● Aim of the exercise
For the entries below, repeat exactly each line starting with the one that contains "object as the" and going on through the one that contains "Open Scope Z_scope.", and no others.

● Extracted material
>>>>>
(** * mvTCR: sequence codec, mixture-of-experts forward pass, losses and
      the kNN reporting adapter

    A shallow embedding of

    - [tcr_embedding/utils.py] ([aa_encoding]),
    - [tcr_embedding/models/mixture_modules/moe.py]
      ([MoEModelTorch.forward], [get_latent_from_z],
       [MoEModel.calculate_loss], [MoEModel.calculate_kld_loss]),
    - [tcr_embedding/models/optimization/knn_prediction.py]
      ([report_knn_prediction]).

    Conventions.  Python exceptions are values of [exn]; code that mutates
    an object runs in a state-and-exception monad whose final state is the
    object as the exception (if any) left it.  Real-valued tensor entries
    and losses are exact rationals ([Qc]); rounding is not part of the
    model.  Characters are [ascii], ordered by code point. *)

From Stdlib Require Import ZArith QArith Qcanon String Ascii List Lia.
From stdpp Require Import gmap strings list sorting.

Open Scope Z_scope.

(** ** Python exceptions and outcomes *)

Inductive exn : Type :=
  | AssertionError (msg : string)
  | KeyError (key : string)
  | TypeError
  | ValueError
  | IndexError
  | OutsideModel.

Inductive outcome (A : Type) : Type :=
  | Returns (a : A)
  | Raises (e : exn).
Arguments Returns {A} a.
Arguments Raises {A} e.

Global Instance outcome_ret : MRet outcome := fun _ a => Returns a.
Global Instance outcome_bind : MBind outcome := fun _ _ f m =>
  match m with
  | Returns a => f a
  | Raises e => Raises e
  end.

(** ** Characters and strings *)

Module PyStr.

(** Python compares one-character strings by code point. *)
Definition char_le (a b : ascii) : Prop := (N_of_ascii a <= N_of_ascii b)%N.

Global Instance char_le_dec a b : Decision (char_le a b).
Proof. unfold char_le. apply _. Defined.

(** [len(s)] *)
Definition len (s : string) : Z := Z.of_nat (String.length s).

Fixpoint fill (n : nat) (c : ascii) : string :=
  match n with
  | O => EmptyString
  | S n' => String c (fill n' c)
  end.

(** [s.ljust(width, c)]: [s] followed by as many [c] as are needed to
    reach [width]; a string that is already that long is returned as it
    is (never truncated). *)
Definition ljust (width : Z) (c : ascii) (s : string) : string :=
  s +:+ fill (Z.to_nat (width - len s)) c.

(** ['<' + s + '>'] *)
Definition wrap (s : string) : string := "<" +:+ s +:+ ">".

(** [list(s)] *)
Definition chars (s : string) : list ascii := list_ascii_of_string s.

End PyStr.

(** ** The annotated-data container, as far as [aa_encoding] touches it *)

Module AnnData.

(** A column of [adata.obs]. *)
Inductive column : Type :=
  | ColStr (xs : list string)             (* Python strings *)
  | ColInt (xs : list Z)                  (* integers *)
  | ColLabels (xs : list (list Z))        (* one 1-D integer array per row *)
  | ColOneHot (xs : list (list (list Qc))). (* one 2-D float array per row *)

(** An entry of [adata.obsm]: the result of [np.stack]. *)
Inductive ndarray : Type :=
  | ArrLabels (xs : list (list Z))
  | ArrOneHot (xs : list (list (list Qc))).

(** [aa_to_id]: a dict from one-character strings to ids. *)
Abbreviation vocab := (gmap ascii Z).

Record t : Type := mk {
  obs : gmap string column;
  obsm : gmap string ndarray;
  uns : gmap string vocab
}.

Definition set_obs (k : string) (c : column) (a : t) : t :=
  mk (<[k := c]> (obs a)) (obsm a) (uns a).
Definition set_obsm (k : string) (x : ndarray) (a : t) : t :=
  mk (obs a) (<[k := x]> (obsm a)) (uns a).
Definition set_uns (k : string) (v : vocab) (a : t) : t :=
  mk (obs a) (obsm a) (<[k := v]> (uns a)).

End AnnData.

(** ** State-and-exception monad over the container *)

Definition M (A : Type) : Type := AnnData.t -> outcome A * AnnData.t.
<<<<<
>>>>>
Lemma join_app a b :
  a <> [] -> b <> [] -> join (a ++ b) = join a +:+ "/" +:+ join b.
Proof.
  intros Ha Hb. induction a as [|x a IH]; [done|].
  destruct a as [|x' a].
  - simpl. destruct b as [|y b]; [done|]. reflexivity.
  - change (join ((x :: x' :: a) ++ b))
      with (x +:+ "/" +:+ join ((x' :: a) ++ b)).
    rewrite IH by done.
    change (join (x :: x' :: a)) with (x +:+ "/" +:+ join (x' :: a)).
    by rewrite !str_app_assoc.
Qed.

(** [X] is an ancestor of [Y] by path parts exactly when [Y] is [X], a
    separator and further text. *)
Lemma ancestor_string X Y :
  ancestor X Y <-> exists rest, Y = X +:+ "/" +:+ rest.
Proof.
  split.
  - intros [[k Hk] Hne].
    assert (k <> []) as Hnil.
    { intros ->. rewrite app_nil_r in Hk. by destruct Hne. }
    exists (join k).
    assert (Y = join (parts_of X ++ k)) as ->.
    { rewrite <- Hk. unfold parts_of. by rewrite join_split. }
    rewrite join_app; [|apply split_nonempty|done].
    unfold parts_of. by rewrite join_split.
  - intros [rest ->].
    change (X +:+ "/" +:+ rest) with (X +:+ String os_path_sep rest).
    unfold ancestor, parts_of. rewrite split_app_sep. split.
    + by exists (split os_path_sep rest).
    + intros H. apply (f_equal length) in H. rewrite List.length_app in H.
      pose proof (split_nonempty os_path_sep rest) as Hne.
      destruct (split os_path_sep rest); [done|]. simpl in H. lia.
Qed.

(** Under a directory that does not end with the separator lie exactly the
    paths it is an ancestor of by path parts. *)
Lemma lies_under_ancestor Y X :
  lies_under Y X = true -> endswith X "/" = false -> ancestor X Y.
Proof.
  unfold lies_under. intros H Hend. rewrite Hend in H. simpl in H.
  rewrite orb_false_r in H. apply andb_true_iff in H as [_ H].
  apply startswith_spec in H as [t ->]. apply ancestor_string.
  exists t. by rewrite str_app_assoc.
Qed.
<<<<<
● Expected output
    object as the exception (if any) left it.  Real-valued tensor entries
    and losses are exact rationals ([Qc]); rounding is not part of the
    model.  Characters are [ascii], ordered by code point. *)

From Stdlib Require Import ZArith QArith Qcanon String Ascii List Lia.
From stdpp Require Import gmap strings list sorting.

Open Scope Z_scope.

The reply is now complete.